(** X4.  With [days = 0], the default of the parameter, the call returns
    exactly the rows stamped at midnight of the anchor day. *)
Theorem filter_time_default_days (S : frame) :
  valid_frame S → S ≠ [] →
  Calendar.first_midnight_day ≤ last_day S →
  ∃ R, filter_time S 0 = Ok R
     ∧ ∀ r, r ∈ R ↔ r ∈ S ∧ timestamp r = Calendar.midnight (last_day S).
Proof.
  intros Hv Hne Hlast. eexists. split.
  - apply filter_time_returns; [done..|lia].
  - intros r. rewrite list_elem_of_filter, elem_of_sort_index.
    unfold in_window, window_lo, window_hi. rewrite Z.sub_0_r.
    split; [intros [? ?]; split; [done|lia]|intros [? ->]; split; [lia|done]].
Qed.

Lemma filter_time_default_days_witness :
  ∃ R, filter_time daily_sample 0 = Ok R
     ∧ ∀ r, r ∈ R ↔
         r ∈ daily_sample
         ∧ timestamp r = Calendar.midnight (last_day daily_sample).
Proof. apply (filter_time_default_days daily_sample); frame_facts. Defined.

(** X5.  With a unique index the result depends on the order of the input
    rows through the anchor only: two frames with the same rows and the
    same anchor day give the same result. *)
Theorem filter_time_row_order (S1 S2 : frame) (days : Z) :
  valid_frame S1 → S1 ≠ [] → NoDup (timestamp <$> S1) →
  S1 ≡ₚ S2 → last_day S1 = last_day S2 →
  0 ≤ days → Calendar.first_midnight_day ≤ last_day S1 - days →
  ∃ R, filter_time S1 days = Ok R ∧ filter_time S2 days = Ok R.
Proof.
  intros Hv Hne Hnd Hperm Hlast Hd Hstart.
  assert (Hv2 : valid_frame S2) by (unfold valid_frame; by rewrite <- Hperm).
  assert (Hne2 : S2 ≠ []).
  { intros ->. by apply Permutation_nil_r in Hperm. }
  eexists. split; [by apply filter_time_returns|].
  rewrite filter_time_returns by (done || by rewrite <- Hlast).
  unfold window_lo, window_hi. rewrite <- Hlast.
  by rewrite (sort_index_unique S1 S2).
Qed.

Lemma filter_time_row_order_witness :
  ∃ R, filter_time daily_sample 1 = Ok R
     ∧ filter_time [bar 18995 0 30; bar 18993 0 20; bar 18994 0 5;
                    bar 18992 0 10] 1 = Ok R.
Proof.
  apply (filter_time_row_order daily_sample).
  - frame_facts.
  - frame_facts.
  - by apply (bool_decide_unpack _).
  - apply perm_skip, perm_swap.
  - reflexivity.
  - frame_facts.
  - frame_facts.
Defined.

(** X6.  Filtering again keeps the result, once the result is put back in
    the order the filter expects.  When the anchor row is stamped at
    midnight (a daily frame), the result of a call, reversed so that its
    most recent row comes first, is returned whole by a second call with
    the same [days]. *)
Theorem filter_time_refilter (S : frame) (days : Z) :
  valid_frame S → S ≠ [] →
  index_0 S = Ok (Calendar.midnight (last_day S)) →
  0 ≤ days → Calendar.first_midnight_day ≤ last_day S - days →
  ∃ R R', filter_time S days = Ok R
        ∧ filter_time (reverse R) days = Ok R'
        ∧ R' ≡ₚ R.
Proof.
  intros Hv Hne Hanchor Hd Hstart.
  set (W := in_window (window_lo S days) (window_hi S)).
  set (R := filter W (sort_index S)).
  assert (HR : filter_time S days = Ok R) by by apply filter_time_returns.
  assert (HW : Forall W R).
  { apply Forall_forall. by intros r [? _]%list_elem_of_filter. }
  destruct S as [|r0 S']; [done|]. simpl in Hanchor.
  injection Hanchor as Hanchor.
  assert (Hr0 : r0 ∈ R).
  { apply list_elem_of_filter. split; [|apply elem_of_sort_index, list_elem_of_here].
    unfold W, in_window, window_lo, window_hi. simpl. rewrite Hanchor.
    split; [apply midnight_mono; lia|done]. }
  destruct (last R) as [rl|] eqn:Hlast;
    [|apply last_None in Hlast; rewrite Hlast in Hr0;
      by apply not_elem_of_nil in Hr0].
  assert (Hrl : timestamp rl = window_hi (r0 :: S')).
  { pose proof (sorted_last_max R rl) as Hmax.
    specialize (Hmax (filter_sorted W _ (sort_index_sorted _)) Hlast r0 Hr0).
    assert (Hin : rl ∈ R).
    { apply last_Some in Hlast as [R0 ->].
      apply elem_of_app. right. apply list_elem_of_here. }
    rewrite Forall_forall in HW. destruct (HW rl Hin) as [_ Hhi].
    unfold window_hi in *. simpl in *. lia. }
  assert (Hday : last_day (reverse R) = last_day (r0 :: S')).
  { apply last_Some in Hlast as [R0 HR0]. rewrite HR0, reverse_snoc. simpl.
    unfold row_date. rewrite Hrl. unfold window_hi. apply date_midnight. }
  assert (HvR : valid_frame (reverse R)).
  { unfold valid_frame in *. rewrite Forall_forall in Hv |- *.
    intros r Hr. apply Hv. rewrite elem_of_reverse in Hr.
    apply list_elem_of_filter in Hr as [_ Hr]. by rewrite <- elem_of_sort_index. }
  assert (HneR : reverse R ≠ []).
  { intros Hnil. apply (f_equal reverse) in Hnil.
    rewrite reverse_involutive in Hnil. rewrite Hnil in Hr0.
    by apply not_elem_of_nil in Hr0. }
  exists R, (sort_index (reverse R)). split; [done|]. split.
  - rewrite filter_time_returns by (done || by rewrite Hday).
    unfold window_lo, window_hi. rewrite Hday. f_equal.
    apply filter_all. apply Forall_forall. intros r Hr.
    rewrite elem_of_sort_index, elem_of_reverse in Hr.
    rewrite Forall_forall in HW. by apply HW.
  - by rewrite sort_index_perm, reverse_Permutation.
Qed.

Lemma filter_time_refilter_witness :
  ∃ R R', filter_time daily_sample 2 = Ok R
        ∧ filter_time (reverse R) 2 = Ok R'
        ∧ R' ≡ₚ R.
Proof.
  apply (filter_time_refilter daily_sample 2); [frame_facts..| | |];
    [reflexivity|frame_facts..].
Defined.

(** * Further properties of the range filter on frame objects *)

(** X7.  Whatever the reference, the store and [days], and whether the
    call returns or raises, [filter_time] leaves every frame of the store
    as it was and adds at most two frame objects (the sorted frame and the
    slice). *)
Theorem filter_time_frames_kept (σ : gmap nat frame) (df : nat) (days : Z) :
  (∀ o S, σ !! o = Some S → (Obj.filter_time df days σ).1 !! o = Some S)
  ∧ (size σ ≤ size (Obj.filter_time df days σ).1 ≤ size σ + 2)%nat.
Proof.
  split.
  { intros o S Ho. eapply lookup_weaken; [exact Ho|].
    apply filter_time_store_grows. }
  split; [apply map_subseteq_size, filter_time_store_grows|].
  unfold Obj.filter_time, Obj.index_0, Obj.sort_index, Obj.loc_dates,
    Obj.read, Obj.lift, mbind, Obj.M_bind.
  destruct (σ !! df) as [S|] eqn:Hdf; simpl; [|lia].
  destruct (index_0 S) as [t0|e]; simpl; [|lia].
  destruct (Calendar.sub_days _ _) as [start|e]; simpl; [|lia].
  rewrite Hdf.
  destruct (new_fresh σ (sort_index S)) as (o1 & -> & Ho1).
  rewrite lookup_insert_eq.
  destruct (loc_dates _ _ _) as [R|e]; simpl;
    [|rewrite map_size_insert_None by done; lia].
  rewrite map_size_insert_None by apply not_elem_of_dom, is_fresh.
  rewrite map_size_insert_None by done. lia.
Qed.

(** X8.  Results are frames of their own: two calls in a row on the same
    frame return two distinct new objects, and after the second call the
    first result and the input frame still hold what they held. *)
Theorem filter_time_results_apart
    (σ : gmap nat frame) (df : nat) (S : frame) (days1 days2 : Z) :
  σ !! df = Some S → valid_frame S → S ≠ [] →
  0 ≤ days1 → Calendar.first_midnight_day ≤ last_day S - days1 →
  0 ≤ days2 → Calendar.first_midnight_day ≤ last_day S - days2 →
  ∃ σ1 o1 R1 σ2 o2 R2,
    Obj.filter_time df days1 σ = (σ1, Ok o1)
    ∧ Obj.filter_time df days2 σ1 = (σ2, Ok o2)
    ∧ filter_time S days1 = Ok R1 ∧ filter_time S days2 = Ok R2
    ∧ o1 ≠ o2 ∧ o1 ≠ df ∧ o2 ≠ df
    ∧ σ2 !! o1 = Some R1 ∧ σ2 !! o2 = Some R2 ∧ σ2 !! df = Some S.
Proof.
  intros Hdf Hv Hne Hd1 Hs1 Hd2 Hs2.
  destruct (filter_time_run σ df S days1 Hdf)
    as (σ1 & res1 & Hrun1 & Hsub1 & Hres1).
  rewrite filter_time_returns in Hres1 by done.
  destruct Hres1 as (o1 & -> & Ho1 & Ho1').
  assert (Hdf1 : σ1 !! df = Some S) by by eapply lookup_weaken.
  destruct (filter_time_run σ1 df S days2 Hdf1)
    as (σ2 & res2 & Hrun2 & Hsub2 & Hres2).
  rewrite filter_time_returns in Hres2 by done.
  destruct Hres2 as (o2 & -> & Ho2 & Ho2').
  eexists σ1, o1, _, σ2, o2, _.
  split; [done|]. split; [done|].
  split; [by apply filter_time_returns|].
  split; [by apply filter_time_returns|].
  split; [congruence|]. split; [congruence|]. split; [congruence|].
  split; [by eapply lookup_weaken|]. split; [done|].
  by eapply lookup_weaken.
Qed.

Lemma filter_time_results_apart_witness :
  let σ : gmap nat frame := {[5%nat := daily_sample]} in
  ∃ σ1 o1 R1 σ2 o2 R2,
    Obj.filter_time 5 1 σ = (σ1, Ok o1)
    ∧ Obj.filter_time 5 7 σ1 = (σ2, Ok o2)
    ∧ filter_time daily_sample 1 = Ok R1 ∧ filter_time daily_sample 7 = Ok R2
    ∧ o1 ≠ o2 ∧ o1 ≠ 5%nat ∧ o2 ≠ 5%nat
    ∧ σ2 !! o1 = Some R1 ∧ σ2 !! o2 = Some R2
    ∧ σ2 !! 5%nat = Some daily_sample.
Proof.
  intros σ. apply (filter_time_results_apart σ 5 daily_sample 1 7);
    [apply lookup_singleton_eq|frame_facts..].
Defined.

(** * Further properties of the callbacks *)

Lemma days_lookup_None (i : Z) :
  ¬ 0 ≤ i ≤ 5 →
  (list_to_map (enumerate [1; 7; 30; 90; 365; 5 * 365]) : gmap Z Z) !! i = None.
Proof.
  intros Hi. apply not_elem_of_list_to_map_1. simpl. intros Hin.
  repeat (apply elem_of_cons in Hin as [->|Hin]; [lia|]).
  by apply not_elem_of_nil in Hin.
Qed.
(** C1, as amended.  Under a root none of whose immediate entries has a
    basename that begins with a line feed, an indexer constructed without
    exclude patterns finds no file, because the default pattern [.*] is
    matched as the regex [..*], which matches every basename that begins
    with any other character: every sub-directory is pruned, every [.py]
    file is excluded, and a pass leaves both indexes empty. *)
Theorem default_patterns_exclude_every_file env root dirs files :
  tree env = Dir dirs files ->
  (forall d sub, In (d, sub) dirs -> d <> "" /\ begins_with_newline d = false) ->
  (forall f, In f files -> begins_with_newline f = false) ->
  _find_python_files env (CodeIndexer_init root None) = Some []
  /\ index_codebase env (CodeIndexer_init root None) = Some (CodeIndexer_init root None)
  /\ all_entities (CodeIndexer_init root None) = PyDict.empty
  /\ modules (CodeIndexer_init root None) = PyDict.empty.
Proof.
  intros Htree Hd Hf.
  assert (Hfiles : _find_python_files env (CodeIndexer_init root None) = Some []).
  { unfold _find_python_files. rewrite Htree.
    now apply default_patterns_walk_nothing. }
  split; [exact Hfiles|]. split; [|split; reflexivity].
  unfold index_codebase. now rewrite Hfiles.
Qed.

WHAT YOU WILL DO:
Using the entries above, extract exactly the span from the line with "assert (Hr0 : r0 ∈ R)." to the line with "Forall_forall in Hv |- *.", both lines included; leave out everything else.

SOLUTION FOR THIS TASK:
  assert (Hr0 : r0 ∈ R).
  { apply list_elem_of_filter. split; [|apply elem_of_sort_index, list_elem_of_here].
    unfold W, in_window, window_lo, window_hi. simpl. rewrite Hanchor.
    split; [apply midnight_mono; lia|done]. }
  destruct (last R) as [rl|] eqn:Hlast;
    [|apply last_None in Hlast; rewrite Hlast in Hr0;
      by apply not_elem_of_nil in Hr0].
  assert (Hrl : timestamp rl = window_hi (r0 :: S')).
  { pose proof (sorted_last_max R rl) as Hmax.
    specialize (Hmax (filter_sorted W _ (sort_index_sorted _)) Hlast r0 Hr0).
    assert (Hin : rl ∈ R).
    { apply last_Some in Hlast as [R0 ->].
      apply elem_of_app. right. apply list_elem_of_here. }
    rewrite Forall_forall in HW. destruct (HW rl Hin) as [_ Hhi].
    unfold window_hi in *. simpl in *. lia. }
  assert (Hday : last_day (reverse R) = last_day (r0 :: S')).
  { apply last_Some in Hlast as [R0 HR0]. rewrite HR0, reverse_snoc. simpl.
    unfold row_date. rewrite Hrl. unfold window_hi. apply date_midnight. }
  assert (HvR : valid_frame (reverse R)).
  { unfold valid_frame in *. rewrite Forall_forall in Hv |- *.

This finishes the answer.